Source records:
%%

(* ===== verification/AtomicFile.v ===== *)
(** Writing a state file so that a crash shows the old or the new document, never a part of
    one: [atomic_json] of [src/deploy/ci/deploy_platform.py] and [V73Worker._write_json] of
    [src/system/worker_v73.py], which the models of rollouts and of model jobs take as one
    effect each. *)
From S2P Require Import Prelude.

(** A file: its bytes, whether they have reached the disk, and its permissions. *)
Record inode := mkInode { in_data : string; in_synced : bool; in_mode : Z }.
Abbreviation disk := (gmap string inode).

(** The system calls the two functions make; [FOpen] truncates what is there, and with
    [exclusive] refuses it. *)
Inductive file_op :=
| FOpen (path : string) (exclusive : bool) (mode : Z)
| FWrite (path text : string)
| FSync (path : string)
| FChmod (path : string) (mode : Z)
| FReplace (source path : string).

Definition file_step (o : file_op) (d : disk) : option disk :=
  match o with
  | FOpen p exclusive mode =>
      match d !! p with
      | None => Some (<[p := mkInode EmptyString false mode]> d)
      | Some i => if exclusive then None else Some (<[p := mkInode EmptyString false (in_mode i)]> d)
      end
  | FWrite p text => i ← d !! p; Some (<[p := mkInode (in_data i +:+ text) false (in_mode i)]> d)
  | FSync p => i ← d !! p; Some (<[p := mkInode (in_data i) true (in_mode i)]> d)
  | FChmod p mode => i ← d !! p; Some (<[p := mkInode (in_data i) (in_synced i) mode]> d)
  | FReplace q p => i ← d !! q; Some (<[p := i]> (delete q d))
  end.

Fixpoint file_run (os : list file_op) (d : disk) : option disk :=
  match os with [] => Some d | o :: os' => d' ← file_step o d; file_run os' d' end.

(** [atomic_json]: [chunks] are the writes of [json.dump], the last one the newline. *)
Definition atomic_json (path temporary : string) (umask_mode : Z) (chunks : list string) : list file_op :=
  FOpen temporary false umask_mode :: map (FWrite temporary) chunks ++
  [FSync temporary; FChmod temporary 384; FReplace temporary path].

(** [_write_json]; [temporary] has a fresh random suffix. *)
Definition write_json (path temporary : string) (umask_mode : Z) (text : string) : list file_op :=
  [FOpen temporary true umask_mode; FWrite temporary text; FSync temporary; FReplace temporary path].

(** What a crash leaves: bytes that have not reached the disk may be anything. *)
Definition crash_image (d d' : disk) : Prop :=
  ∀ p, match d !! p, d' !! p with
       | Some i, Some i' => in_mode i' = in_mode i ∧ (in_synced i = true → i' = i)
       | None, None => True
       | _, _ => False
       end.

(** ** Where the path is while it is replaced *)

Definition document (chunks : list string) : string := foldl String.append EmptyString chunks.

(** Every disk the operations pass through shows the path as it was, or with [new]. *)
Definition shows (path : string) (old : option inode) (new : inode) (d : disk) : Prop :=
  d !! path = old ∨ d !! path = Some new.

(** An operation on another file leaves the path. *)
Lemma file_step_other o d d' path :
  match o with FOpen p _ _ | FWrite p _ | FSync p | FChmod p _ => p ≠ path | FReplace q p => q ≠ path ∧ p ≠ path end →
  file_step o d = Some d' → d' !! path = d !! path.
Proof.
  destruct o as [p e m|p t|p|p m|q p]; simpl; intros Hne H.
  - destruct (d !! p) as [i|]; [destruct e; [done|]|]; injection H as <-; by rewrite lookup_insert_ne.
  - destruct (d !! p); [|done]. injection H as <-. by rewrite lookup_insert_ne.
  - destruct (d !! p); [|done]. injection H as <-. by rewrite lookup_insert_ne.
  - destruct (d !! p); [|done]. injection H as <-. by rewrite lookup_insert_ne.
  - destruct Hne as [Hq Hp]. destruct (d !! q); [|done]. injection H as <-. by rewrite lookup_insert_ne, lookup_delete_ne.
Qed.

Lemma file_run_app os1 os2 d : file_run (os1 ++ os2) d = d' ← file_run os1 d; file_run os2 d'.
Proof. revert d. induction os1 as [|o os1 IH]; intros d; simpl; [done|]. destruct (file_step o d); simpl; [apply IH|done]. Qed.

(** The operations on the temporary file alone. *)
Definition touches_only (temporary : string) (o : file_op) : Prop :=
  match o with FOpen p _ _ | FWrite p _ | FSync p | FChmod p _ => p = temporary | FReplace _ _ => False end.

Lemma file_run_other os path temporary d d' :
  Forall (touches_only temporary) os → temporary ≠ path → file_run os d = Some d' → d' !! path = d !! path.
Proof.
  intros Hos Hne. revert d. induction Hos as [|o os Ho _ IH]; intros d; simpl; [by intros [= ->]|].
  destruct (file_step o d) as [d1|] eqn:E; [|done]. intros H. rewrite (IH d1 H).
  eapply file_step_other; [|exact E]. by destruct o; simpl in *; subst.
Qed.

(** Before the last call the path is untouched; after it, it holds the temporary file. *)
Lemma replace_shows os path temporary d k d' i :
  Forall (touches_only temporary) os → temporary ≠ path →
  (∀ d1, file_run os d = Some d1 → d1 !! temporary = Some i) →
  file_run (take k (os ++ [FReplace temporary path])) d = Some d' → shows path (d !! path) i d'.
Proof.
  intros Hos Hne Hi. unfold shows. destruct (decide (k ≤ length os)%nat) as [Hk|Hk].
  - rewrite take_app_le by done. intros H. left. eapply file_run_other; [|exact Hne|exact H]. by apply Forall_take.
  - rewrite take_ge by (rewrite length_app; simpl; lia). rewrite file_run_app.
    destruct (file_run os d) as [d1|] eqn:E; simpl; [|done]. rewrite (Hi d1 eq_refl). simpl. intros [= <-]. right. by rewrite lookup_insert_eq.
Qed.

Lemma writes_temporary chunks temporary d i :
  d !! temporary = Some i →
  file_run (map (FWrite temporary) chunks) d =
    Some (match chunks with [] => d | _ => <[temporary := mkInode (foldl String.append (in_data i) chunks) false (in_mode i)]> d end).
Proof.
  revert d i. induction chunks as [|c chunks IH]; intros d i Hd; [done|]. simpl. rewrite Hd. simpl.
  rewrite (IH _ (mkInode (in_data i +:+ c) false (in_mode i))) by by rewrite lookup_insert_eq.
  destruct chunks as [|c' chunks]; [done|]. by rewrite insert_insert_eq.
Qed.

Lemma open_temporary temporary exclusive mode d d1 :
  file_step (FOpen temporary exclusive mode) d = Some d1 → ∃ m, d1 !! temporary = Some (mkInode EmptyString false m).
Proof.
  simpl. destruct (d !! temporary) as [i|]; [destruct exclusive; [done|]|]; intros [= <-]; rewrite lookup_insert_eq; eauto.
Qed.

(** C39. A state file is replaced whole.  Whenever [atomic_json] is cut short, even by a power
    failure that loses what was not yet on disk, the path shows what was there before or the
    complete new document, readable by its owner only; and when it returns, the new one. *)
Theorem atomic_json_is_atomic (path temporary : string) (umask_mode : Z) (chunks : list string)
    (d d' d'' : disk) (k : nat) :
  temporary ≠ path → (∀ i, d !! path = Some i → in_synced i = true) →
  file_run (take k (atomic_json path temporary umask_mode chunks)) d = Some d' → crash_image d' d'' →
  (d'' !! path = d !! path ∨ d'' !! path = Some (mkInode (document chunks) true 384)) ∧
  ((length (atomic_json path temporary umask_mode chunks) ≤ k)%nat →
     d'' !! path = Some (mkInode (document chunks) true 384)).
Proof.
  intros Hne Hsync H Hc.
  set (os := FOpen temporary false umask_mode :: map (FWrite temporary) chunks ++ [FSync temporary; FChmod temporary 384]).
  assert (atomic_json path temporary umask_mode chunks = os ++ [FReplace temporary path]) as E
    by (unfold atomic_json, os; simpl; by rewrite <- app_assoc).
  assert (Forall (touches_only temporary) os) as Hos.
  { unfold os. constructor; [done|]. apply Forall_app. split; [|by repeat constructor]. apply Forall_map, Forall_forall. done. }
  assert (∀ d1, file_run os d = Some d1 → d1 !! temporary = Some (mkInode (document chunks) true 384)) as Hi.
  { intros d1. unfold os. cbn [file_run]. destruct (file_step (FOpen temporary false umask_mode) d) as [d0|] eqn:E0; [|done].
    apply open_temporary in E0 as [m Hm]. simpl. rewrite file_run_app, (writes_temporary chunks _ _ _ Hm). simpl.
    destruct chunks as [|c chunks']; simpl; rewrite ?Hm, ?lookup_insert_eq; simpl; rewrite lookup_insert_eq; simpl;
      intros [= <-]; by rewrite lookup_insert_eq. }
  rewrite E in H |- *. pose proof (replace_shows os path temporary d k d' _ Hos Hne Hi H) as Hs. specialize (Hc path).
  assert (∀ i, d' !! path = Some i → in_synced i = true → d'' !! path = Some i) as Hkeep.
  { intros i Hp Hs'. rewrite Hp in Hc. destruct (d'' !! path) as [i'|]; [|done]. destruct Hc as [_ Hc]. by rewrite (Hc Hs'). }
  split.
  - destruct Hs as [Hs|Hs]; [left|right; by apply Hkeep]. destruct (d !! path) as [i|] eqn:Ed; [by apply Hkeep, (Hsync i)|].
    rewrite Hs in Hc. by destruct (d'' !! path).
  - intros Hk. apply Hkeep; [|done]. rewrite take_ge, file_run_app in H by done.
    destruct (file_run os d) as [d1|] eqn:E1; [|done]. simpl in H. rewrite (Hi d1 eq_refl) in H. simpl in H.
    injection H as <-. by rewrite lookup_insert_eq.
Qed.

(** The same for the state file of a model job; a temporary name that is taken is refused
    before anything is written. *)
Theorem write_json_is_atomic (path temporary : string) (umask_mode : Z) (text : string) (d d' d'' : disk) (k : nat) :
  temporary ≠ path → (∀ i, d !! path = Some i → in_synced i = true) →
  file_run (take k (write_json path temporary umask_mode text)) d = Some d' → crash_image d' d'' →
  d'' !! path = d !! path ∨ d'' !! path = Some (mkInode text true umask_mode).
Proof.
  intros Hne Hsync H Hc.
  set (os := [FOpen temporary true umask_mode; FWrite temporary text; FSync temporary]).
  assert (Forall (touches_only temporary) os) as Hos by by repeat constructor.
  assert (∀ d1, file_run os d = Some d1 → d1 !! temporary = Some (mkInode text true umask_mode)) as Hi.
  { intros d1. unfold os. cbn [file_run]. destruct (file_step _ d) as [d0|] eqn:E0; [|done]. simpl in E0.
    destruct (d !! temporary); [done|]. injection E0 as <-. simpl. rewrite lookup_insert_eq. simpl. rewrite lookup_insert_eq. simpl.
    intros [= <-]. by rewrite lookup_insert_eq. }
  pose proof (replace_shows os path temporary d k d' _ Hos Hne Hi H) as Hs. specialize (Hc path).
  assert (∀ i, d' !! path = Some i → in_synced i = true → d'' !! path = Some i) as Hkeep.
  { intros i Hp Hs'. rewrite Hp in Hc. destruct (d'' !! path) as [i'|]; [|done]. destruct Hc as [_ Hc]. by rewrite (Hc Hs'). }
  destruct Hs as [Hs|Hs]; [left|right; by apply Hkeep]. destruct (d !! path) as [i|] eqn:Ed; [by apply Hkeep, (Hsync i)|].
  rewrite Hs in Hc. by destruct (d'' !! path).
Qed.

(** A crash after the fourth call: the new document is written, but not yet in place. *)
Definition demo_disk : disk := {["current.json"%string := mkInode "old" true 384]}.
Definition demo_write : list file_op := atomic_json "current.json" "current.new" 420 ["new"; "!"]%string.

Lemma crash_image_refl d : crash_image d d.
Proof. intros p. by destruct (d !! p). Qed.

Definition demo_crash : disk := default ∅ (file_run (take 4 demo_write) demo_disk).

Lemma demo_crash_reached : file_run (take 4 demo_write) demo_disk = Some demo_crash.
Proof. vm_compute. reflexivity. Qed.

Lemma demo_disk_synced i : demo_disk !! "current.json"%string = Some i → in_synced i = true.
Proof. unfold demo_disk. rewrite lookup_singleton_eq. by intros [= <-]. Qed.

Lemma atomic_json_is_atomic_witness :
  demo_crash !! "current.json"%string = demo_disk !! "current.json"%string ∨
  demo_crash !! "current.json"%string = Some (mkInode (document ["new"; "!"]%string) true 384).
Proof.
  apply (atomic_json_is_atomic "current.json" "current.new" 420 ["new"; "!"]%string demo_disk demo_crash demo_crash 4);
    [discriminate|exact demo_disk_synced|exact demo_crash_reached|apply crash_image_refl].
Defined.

%%
%%

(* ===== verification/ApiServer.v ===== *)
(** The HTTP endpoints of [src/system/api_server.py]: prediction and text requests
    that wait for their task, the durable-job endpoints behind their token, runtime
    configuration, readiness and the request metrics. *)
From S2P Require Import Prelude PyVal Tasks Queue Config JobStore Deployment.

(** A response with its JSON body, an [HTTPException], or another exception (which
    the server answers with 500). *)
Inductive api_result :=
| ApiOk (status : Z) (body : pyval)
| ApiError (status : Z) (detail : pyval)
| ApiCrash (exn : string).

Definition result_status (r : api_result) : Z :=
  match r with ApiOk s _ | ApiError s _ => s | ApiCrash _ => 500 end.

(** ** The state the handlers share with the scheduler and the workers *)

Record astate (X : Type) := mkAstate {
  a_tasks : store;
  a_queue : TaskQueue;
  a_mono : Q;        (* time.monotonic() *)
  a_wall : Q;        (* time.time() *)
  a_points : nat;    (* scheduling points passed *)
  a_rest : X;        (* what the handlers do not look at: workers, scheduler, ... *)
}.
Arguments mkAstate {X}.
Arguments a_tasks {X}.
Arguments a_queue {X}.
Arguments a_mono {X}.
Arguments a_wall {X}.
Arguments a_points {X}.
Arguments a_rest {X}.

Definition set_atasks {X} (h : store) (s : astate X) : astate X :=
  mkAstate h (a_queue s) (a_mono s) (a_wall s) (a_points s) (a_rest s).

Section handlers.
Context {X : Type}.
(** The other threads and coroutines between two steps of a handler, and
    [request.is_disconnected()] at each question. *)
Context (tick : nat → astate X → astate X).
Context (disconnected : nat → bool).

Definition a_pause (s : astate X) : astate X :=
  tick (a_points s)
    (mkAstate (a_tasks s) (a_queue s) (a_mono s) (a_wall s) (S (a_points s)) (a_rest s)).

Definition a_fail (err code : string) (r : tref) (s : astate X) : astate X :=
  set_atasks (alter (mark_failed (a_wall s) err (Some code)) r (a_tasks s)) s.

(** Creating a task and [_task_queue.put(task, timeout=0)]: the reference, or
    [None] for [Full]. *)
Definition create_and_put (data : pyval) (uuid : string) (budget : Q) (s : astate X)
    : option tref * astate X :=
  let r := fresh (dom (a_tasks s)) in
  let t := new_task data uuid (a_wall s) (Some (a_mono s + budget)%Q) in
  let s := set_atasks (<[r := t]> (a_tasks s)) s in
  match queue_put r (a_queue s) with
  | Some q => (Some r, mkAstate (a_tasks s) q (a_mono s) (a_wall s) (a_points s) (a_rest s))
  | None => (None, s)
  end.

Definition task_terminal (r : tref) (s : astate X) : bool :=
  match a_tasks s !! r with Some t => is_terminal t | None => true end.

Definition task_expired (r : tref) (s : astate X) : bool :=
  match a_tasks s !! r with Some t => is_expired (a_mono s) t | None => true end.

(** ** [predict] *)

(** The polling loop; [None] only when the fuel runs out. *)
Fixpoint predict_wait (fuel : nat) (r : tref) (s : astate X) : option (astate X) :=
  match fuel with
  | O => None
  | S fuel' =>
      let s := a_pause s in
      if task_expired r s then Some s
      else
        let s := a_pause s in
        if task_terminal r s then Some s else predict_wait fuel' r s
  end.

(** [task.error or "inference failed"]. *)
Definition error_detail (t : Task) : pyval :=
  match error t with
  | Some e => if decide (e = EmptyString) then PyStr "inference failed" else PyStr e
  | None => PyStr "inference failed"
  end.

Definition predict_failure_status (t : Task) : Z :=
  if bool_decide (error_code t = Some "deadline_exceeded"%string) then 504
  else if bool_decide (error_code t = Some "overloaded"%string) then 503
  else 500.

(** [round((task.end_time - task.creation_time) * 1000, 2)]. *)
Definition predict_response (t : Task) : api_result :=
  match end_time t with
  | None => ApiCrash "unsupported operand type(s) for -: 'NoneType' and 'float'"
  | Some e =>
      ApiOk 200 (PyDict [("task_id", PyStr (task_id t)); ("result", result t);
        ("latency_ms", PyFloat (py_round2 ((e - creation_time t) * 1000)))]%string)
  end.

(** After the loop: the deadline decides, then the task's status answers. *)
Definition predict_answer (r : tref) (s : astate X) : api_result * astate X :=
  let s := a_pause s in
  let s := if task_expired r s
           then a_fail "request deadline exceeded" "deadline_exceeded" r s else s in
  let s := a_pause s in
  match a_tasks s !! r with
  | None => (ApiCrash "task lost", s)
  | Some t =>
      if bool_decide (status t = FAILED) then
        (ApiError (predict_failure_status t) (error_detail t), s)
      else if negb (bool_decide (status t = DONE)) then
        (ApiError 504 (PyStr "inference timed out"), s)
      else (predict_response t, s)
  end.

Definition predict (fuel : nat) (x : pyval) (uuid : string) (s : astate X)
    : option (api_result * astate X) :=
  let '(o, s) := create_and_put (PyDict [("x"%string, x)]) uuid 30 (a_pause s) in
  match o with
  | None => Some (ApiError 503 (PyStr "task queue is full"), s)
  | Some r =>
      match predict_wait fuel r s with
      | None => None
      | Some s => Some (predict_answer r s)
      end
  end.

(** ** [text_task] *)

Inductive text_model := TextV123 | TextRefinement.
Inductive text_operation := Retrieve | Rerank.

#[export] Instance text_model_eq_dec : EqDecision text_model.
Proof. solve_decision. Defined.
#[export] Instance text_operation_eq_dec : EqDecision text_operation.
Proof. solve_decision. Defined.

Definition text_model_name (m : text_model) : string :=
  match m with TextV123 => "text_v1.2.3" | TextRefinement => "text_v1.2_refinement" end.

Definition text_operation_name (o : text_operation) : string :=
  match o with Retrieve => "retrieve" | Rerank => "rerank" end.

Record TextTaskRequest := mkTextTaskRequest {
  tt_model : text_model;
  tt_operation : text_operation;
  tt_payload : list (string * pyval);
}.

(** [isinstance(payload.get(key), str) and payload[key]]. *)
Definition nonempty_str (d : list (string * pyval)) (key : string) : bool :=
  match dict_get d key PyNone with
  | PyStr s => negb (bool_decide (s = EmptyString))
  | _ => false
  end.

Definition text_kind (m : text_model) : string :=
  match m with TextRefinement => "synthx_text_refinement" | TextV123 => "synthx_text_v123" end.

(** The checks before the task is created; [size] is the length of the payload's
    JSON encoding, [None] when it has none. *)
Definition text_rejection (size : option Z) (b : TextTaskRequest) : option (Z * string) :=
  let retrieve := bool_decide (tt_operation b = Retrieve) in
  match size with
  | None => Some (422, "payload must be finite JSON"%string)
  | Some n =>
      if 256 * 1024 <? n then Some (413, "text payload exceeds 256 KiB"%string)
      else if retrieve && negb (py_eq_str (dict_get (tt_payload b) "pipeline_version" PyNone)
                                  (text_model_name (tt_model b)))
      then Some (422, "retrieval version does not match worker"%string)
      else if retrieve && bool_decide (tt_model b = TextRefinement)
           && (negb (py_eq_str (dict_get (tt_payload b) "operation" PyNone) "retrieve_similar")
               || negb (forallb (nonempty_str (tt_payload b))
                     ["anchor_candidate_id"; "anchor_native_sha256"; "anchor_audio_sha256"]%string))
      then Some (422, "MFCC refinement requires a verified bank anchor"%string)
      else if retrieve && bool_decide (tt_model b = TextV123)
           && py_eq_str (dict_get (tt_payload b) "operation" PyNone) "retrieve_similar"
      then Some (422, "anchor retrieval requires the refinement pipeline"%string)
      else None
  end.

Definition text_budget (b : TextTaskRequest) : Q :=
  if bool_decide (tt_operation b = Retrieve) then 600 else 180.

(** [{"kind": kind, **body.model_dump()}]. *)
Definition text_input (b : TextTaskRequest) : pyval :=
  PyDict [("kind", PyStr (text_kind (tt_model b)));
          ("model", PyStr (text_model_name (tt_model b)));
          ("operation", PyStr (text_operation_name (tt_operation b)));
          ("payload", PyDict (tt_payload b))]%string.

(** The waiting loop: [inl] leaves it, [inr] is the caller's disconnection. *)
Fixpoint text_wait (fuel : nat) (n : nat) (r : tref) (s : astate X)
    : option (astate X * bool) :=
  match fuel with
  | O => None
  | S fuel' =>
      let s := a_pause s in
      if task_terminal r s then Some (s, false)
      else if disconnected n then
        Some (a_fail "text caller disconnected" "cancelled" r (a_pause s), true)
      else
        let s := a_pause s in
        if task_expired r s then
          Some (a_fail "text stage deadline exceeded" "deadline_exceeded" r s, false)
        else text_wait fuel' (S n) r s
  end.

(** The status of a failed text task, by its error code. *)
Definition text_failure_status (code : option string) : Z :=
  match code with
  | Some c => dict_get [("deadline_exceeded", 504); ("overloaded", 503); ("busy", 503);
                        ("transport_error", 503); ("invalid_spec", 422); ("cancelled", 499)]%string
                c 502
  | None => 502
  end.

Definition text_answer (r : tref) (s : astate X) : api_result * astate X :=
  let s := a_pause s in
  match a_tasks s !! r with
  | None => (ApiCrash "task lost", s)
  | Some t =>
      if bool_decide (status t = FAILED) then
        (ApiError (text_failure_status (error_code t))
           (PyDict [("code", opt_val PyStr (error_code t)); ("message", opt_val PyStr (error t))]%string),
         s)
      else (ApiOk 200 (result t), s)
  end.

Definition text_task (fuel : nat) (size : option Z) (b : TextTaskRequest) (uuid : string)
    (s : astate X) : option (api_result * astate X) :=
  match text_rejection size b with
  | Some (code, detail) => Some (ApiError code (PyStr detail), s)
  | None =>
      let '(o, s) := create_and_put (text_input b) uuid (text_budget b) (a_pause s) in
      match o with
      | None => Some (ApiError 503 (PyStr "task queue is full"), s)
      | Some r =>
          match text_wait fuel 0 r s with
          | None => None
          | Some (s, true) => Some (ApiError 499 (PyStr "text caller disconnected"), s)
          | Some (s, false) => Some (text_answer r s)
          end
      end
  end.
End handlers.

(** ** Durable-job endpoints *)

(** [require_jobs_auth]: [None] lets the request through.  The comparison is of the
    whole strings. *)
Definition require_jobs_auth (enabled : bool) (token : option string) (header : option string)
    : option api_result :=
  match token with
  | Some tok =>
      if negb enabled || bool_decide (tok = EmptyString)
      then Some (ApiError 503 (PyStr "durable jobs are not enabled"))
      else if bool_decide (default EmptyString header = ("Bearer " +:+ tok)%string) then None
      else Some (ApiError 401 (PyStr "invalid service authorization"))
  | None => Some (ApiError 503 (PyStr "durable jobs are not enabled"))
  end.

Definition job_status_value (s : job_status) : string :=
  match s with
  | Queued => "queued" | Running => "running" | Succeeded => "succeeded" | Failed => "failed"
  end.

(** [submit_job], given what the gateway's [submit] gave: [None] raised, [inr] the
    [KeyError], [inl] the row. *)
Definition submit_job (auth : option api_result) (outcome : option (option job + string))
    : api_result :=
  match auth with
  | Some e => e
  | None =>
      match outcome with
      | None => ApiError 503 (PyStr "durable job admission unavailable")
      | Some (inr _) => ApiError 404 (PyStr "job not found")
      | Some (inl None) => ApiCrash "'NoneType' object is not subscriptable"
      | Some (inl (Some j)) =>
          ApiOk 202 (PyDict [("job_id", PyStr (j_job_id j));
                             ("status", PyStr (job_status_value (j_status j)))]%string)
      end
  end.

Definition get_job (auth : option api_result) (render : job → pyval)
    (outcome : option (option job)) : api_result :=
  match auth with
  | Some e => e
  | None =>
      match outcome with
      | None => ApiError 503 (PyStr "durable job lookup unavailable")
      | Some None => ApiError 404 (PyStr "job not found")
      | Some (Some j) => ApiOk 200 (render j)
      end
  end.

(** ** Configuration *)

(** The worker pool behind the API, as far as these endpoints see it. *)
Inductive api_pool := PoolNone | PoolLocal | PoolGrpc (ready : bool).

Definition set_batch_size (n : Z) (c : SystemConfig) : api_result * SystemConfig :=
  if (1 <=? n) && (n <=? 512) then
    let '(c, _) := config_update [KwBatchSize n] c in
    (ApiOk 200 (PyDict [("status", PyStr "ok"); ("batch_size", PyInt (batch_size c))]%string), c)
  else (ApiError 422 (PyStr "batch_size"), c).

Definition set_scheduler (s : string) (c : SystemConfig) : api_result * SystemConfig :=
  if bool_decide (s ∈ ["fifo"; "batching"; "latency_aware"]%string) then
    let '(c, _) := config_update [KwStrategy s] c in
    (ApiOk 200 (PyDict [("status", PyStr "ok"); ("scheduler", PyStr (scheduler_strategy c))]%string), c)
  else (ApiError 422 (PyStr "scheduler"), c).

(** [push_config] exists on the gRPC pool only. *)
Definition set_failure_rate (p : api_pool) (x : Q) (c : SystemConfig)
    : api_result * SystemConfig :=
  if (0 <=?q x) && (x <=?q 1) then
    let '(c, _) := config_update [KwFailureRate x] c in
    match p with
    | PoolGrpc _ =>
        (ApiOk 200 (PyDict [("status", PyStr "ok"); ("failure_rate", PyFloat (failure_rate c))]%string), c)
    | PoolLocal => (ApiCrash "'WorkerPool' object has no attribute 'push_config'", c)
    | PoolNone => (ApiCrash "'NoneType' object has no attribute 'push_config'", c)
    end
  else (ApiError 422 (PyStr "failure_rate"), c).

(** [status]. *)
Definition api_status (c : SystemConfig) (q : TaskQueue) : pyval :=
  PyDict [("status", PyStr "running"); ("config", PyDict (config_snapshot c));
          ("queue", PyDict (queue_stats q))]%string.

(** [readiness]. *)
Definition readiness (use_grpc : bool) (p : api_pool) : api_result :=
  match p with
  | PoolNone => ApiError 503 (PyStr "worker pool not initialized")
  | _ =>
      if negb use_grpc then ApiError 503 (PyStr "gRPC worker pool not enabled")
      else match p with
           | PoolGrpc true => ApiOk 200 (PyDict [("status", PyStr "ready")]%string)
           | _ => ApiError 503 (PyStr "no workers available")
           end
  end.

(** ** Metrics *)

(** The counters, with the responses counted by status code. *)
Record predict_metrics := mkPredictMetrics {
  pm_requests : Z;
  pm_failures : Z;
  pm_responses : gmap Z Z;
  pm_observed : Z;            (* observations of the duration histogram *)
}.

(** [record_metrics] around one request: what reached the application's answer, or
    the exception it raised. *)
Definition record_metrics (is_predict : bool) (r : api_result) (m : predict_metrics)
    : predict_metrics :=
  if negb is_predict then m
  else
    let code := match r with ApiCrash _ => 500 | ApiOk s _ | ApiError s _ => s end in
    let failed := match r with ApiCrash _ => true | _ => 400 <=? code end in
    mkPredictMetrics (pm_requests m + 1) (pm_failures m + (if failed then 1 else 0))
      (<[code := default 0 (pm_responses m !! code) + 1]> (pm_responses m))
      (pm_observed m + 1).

%%

Directions for this task: Looking at the data above, show all lines where the word "header" occurs.

Response box:
Definition require_jobs_auth (enabled : bool) (token : option string) (header : option string)
      else if bool_decide (default EmptyString header = ("Bearer " +:+ tok)%string) then None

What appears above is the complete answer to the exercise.